*YOUR ASSIGNMENT*
Select the lines of the records containing the word "warnings" and list them.

*SOURCE INFORMATION*
-=-=-

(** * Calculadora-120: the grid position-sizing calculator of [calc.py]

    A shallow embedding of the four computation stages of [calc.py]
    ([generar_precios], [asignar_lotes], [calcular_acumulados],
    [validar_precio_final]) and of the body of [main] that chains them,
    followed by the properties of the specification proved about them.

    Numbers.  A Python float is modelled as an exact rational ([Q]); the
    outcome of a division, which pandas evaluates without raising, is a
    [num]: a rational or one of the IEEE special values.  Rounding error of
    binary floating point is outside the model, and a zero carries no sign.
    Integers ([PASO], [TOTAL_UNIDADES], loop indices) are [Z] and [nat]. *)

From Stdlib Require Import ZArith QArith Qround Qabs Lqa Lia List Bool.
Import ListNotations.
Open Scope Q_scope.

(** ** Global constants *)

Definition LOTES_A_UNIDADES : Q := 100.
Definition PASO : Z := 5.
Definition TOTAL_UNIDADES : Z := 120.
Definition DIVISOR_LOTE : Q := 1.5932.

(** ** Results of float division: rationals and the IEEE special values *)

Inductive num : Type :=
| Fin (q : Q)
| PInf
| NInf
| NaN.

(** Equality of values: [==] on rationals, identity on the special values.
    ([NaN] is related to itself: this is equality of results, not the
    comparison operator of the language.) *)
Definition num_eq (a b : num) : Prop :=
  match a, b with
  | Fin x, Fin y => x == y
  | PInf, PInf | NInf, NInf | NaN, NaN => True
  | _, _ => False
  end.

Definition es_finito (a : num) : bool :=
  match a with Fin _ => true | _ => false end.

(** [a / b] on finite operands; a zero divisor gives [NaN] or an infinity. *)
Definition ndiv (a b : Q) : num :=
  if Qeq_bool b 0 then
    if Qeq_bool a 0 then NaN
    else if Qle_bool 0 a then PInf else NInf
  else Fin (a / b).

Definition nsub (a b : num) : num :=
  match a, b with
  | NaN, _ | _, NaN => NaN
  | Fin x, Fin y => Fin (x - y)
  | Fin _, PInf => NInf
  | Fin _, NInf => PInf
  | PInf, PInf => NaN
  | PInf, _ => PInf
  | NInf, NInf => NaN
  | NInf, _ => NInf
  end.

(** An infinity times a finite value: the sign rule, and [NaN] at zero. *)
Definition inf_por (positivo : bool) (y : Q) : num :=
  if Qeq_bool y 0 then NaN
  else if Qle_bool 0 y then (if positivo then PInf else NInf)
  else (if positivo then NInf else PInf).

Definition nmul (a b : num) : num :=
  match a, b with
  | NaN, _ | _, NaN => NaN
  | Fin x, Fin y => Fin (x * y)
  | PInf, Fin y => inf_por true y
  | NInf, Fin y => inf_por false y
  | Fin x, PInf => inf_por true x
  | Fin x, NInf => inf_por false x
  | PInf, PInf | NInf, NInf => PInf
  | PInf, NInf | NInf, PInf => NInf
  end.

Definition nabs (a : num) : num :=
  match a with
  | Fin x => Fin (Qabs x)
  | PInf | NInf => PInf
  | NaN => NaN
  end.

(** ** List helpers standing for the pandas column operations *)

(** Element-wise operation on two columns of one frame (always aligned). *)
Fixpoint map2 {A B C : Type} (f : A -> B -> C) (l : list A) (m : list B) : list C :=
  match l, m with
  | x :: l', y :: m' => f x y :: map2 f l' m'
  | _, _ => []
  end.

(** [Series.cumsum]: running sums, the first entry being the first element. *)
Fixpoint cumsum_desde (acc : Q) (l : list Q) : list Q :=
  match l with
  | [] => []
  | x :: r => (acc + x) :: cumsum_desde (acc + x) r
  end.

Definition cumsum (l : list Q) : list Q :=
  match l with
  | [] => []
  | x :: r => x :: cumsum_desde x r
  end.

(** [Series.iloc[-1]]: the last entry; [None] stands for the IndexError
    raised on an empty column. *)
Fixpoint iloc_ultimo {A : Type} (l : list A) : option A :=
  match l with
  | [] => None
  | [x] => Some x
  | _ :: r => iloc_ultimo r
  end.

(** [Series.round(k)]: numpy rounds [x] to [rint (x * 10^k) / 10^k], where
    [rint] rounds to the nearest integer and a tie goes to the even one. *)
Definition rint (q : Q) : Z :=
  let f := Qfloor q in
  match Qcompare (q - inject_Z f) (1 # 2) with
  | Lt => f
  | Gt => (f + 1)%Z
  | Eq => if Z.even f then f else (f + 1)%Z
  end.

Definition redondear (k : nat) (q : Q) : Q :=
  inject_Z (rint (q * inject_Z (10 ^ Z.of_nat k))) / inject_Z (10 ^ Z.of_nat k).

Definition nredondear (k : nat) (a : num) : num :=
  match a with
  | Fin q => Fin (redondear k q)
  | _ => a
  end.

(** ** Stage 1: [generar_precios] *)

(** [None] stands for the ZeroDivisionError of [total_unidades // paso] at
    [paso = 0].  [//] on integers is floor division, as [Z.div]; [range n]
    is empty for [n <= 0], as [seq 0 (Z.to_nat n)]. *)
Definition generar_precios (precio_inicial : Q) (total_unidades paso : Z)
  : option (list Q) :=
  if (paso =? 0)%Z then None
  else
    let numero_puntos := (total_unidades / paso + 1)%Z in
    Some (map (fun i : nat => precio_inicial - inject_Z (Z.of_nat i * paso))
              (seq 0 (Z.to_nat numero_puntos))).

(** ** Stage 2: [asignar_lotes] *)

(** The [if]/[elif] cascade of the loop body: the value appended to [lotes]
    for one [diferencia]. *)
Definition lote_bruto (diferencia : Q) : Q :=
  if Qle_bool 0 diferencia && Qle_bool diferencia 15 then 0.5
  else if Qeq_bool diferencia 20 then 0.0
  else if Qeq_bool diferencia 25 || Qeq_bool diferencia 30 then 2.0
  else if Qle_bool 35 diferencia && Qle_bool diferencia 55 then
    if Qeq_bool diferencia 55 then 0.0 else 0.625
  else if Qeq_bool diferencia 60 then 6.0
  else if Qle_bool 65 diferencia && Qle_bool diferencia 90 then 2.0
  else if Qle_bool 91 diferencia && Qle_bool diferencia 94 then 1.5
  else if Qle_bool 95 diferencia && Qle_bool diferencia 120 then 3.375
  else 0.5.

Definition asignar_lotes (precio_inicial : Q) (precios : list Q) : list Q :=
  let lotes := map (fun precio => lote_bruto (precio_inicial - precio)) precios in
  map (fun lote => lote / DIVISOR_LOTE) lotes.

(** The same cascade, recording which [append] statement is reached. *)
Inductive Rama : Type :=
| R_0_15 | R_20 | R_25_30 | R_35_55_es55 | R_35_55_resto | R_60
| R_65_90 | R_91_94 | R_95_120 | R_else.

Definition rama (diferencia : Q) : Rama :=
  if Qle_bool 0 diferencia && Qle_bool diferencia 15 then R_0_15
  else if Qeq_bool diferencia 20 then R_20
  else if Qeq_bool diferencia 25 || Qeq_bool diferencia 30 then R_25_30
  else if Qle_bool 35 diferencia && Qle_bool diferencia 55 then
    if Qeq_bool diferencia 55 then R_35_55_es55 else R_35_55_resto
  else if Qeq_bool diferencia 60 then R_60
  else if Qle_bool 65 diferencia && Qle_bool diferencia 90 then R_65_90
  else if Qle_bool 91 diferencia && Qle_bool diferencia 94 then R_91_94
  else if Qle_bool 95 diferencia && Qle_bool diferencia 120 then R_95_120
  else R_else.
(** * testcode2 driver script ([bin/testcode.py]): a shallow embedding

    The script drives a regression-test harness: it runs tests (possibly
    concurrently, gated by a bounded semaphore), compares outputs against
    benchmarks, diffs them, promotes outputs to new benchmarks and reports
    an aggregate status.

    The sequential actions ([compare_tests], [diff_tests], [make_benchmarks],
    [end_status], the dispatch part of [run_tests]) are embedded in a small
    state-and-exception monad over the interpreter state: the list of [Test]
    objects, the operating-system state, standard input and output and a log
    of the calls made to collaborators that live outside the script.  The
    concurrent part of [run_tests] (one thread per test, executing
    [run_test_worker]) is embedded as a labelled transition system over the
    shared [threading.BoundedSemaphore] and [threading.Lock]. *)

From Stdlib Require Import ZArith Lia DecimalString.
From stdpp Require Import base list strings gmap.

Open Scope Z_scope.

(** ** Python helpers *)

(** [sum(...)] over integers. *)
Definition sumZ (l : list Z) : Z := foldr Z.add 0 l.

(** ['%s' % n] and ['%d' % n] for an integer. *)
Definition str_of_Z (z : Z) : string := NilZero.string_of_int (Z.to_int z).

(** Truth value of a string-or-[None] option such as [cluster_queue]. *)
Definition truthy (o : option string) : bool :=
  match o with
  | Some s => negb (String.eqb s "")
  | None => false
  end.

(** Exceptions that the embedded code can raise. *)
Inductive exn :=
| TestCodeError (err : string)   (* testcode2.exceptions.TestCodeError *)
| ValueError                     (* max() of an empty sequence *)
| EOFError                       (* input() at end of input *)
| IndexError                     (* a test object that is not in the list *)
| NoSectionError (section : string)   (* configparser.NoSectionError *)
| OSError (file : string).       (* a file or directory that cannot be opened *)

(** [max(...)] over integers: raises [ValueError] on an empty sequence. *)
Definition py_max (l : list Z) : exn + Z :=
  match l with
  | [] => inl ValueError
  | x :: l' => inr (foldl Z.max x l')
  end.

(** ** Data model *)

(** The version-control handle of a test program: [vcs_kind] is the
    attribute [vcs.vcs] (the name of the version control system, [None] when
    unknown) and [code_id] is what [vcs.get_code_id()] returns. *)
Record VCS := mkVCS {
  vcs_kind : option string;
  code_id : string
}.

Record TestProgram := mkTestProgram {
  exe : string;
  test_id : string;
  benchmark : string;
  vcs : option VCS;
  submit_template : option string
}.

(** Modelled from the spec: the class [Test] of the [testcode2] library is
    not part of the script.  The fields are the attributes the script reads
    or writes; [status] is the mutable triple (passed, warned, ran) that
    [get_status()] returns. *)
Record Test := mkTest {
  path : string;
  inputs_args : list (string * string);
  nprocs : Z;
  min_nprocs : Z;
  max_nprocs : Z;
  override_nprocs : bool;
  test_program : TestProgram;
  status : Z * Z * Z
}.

-=-=-

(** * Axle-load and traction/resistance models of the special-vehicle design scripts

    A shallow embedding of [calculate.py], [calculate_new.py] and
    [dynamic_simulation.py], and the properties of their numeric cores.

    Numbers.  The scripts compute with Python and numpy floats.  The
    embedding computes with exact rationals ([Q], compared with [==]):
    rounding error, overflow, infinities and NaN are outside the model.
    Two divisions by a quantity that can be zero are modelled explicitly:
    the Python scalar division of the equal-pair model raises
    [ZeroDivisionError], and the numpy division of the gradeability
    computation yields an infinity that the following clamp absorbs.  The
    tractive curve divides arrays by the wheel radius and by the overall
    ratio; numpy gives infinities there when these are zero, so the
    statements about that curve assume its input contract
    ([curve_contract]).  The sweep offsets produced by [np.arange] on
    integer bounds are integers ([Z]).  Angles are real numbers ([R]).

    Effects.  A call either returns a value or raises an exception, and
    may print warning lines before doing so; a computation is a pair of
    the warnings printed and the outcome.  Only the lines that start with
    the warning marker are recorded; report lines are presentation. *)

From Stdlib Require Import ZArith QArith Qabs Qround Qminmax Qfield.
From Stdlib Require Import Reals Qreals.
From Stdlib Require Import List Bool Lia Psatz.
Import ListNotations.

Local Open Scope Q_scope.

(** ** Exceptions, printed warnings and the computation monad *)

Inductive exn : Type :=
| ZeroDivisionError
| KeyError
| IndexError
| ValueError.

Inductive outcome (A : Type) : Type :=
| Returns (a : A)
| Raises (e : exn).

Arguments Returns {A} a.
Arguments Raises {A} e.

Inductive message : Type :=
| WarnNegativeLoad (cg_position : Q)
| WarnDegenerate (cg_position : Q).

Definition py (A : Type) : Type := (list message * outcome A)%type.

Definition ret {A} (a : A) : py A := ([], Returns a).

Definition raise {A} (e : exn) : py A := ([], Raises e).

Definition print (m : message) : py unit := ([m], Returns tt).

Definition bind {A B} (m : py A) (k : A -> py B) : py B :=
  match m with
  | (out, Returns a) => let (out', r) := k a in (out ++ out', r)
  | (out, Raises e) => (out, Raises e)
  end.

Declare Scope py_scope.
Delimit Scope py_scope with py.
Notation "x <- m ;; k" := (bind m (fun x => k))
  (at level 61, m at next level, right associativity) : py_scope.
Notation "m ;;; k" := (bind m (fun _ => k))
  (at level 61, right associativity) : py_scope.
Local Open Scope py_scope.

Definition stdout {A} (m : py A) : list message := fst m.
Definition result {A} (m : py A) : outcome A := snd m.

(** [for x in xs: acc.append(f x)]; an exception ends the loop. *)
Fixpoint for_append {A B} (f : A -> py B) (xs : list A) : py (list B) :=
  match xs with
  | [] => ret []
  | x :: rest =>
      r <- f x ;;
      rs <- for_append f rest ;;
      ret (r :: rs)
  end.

-=-=-

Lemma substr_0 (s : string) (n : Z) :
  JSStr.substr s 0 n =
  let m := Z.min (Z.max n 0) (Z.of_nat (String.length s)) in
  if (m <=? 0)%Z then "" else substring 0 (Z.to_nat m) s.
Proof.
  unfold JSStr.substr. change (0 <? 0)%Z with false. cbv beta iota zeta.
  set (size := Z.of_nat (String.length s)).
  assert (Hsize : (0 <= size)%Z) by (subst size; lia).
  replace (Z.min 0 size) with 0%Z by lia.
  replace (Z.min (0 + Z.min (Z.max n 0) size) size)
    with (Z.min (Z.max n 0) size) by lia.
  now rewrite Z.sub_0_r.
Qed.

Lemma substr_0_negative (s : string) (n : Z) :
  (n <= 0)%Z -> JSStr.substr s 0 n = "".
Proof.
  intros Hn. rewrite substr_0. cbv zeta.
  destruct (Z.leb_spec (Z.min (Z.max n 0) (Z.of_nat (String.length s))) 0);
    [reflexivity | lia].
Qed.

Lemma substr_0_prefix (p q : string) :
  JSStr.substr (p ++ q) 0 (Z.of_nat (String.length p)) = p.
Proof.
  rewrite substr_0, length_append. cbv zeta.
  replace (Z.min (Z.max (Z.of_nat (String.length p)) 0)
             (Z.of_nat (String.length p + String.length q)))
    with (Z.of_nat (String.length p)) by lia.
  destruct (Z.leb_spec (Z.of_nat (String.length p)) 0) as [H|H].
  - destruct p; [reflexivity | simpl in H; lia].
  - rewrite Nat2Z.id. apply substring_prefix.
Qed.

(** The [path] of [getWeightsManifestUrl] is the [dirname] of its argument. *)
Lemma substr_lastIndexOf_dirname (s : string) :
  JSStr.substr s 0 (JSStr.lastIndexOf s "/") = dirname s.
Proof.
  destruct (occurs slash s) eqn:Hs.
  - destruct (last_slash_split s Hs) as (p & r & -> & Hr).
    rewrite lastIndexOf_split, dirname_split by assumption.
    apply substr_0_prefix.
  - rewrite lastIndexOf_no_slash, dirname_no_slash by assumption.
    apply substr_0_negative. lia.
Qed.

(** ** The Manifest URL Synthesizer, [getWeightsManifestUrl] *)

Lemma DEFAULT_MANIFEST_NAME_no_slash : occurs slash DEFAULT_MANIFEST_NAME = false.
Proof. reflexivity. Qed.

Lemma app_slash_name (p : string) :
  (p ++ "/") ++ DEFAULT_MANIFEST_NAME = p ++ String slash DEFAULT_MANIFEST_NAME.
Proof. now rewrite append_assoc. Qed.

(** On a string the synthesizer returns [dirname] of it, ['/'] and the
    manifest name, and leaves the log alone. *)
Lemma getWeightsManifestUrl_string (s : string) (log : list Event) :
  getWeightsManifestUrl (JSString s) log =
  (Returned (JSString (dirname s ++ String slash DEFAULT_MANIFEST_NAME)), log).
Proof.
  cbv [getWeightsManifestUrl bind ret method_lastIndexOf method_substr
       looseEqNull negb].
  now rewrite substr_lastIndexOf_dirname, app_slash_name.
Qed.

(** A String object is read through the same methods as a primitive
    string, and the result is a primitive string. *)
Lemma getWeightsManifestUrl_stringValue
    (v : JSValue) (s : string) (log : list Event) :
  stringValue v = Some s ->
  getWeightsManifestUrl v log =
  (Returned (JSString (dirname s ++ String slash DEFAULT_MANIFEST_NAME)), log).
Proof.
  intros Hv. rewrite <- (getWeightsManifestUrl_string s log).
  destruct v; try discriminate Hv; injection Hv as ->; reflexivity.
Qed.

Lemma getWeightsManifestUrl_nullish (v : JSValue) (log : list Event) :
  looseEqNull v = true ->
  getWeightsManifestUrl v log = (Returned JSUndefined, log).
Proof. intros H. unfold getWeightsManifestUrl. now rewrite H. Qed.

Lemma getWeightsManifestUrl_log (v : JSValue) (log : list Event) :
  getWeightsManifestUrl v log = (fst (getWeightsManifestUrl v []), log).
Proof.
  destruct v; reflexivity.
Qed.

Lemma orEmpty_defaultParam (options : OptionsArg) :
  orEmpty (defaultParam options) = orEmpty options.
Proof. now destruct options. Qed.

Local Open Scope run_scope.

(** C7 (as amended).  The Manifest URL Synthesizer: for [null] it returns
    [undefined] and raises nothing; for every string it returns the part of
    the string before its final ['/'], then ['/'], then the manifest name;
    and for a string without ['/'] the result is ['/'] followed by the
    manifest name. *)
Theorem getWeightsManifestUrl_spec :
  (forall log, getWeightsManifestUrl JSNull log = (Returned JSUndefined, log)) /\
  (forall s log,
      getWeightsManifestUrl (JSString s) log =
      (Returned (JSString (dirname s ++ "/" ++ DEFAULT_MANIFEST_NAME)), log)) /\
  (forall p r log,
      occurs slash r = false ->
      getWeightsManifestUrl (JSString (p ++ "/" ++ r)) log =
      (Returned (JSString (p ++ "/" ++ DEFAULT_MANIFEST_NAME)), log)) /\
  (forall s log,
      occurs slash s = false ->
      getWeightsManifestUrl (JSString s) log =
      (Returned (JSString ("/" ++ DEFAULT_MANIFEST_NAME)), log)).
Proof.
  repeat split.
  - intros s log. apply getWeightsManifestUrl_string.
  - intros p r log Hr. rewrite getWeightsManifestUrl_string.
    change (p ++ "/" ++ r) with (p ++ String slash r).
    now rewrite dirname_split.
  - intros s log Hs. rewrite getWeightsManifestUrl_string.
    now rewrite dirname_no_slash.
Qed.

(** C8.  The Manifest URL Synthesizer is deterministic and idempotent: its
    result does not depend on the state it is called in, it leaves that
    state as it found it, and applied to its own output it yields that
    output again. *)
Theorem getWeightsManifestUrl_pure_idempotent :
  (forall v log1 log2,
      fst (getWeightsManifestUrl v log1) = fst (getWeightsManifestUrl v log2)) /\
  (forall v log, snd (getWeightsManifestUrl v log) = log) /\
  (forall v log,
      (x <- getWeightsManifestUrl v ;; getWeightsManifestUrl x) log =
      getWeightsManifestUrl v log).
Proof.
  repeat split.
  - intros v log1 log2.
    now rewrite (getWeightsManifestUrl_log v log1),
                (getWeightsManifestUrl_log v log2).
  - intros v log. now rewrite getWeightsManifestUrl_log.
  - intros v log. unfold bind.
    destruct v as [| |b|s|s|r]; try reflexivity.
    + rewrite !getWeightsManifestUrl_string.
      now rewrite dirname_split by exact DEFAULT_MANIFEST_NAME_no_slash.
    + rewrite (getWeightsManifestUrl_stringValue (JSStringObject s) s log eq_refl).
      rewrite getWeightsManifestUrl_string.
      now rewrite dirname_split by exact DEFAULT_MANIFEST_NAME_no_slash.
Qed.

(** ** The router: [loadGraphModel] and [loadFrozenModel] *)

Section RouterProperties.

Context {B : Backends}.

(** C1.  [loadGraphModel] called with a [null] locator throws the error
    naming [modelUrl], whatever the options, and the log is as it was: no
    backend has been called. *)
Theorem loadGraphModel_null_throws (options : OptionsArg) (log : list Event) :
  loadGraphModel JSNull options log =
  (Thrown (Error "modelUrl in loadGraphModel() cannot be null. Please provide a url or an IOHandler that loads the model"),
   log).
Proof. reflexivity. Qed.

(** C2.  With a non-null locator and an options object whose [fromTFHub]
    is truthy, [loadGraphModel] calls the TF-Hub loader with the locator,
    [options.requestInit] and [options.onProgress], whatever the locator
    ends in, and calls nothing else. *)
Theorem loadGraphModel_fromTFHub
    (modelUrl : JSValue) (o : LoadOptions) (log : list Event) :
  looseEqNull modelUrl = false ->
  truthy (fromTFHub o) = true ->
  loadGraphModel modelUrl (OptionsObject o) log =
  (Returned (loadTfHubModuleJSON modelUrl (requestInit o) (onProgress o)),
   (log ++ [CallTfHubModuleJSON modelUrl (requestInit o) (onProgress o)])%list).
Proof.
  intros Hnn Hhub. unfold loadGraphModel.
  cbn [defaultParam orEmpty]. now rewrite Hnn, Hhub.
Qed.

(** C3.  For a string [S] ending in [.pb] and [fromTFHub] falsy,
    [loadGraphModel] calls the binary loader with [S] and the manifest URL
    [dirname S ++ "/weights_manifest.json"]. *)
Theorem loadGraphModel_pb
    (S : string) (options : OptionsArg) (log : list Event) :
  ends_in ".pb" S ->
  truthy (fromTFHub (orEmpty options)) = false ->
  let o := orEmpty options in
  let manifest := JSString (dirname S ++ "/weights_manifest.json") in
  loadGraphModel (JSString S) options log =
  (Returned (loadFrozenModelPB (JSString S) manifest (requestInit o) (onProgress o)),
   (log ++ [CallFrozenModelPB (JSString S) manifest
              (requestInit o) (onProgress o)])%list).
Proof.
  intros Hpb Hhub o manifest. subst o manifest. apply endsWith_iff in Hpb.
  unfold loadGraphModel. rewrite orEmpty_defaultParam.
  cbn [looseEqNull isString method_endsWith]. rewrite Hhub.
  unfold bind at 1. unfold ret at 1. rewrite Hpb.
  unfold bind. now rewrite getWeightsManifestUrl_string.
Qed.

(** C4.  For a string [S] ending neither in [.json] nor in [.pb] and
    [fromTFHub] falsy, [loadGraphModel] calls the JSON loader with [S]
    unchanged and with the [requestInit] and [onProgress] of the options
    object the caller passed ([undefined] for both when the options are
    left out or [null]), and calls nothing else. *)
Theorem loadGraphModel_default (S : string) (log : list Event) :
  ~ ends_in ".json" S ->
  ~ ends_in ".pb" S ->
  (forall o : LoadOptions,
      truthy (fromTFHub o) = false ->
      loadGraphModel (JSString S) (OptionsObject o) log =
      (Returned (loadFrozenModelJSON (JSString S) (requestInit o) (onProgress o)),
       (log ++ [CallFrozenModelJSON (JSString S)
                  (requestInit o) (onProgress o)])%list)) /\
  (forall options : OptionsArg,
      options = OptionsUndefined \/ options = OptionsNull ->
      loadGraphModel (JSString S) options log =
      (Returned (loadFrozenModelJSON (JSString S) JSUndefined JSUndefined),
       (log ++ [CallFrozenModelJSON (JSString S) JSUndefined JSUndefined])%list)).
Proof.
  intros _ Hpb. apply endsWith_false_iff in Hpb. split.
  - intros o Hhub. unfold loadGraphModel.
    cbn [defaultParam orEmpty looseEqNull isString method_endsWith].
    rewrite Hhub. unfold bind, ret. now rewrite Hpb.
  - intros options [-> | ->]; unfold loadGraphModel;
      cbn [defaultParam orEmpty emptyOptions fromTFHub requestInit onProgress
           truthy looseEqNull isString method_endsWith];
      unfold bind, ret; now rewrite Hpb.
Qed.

-=-=-

*EXERCISE SOLUTION*
    the warnings printed and the outcome.  Only the lines that start with
(** ** Exceptions, printed warnings and the computation monad *)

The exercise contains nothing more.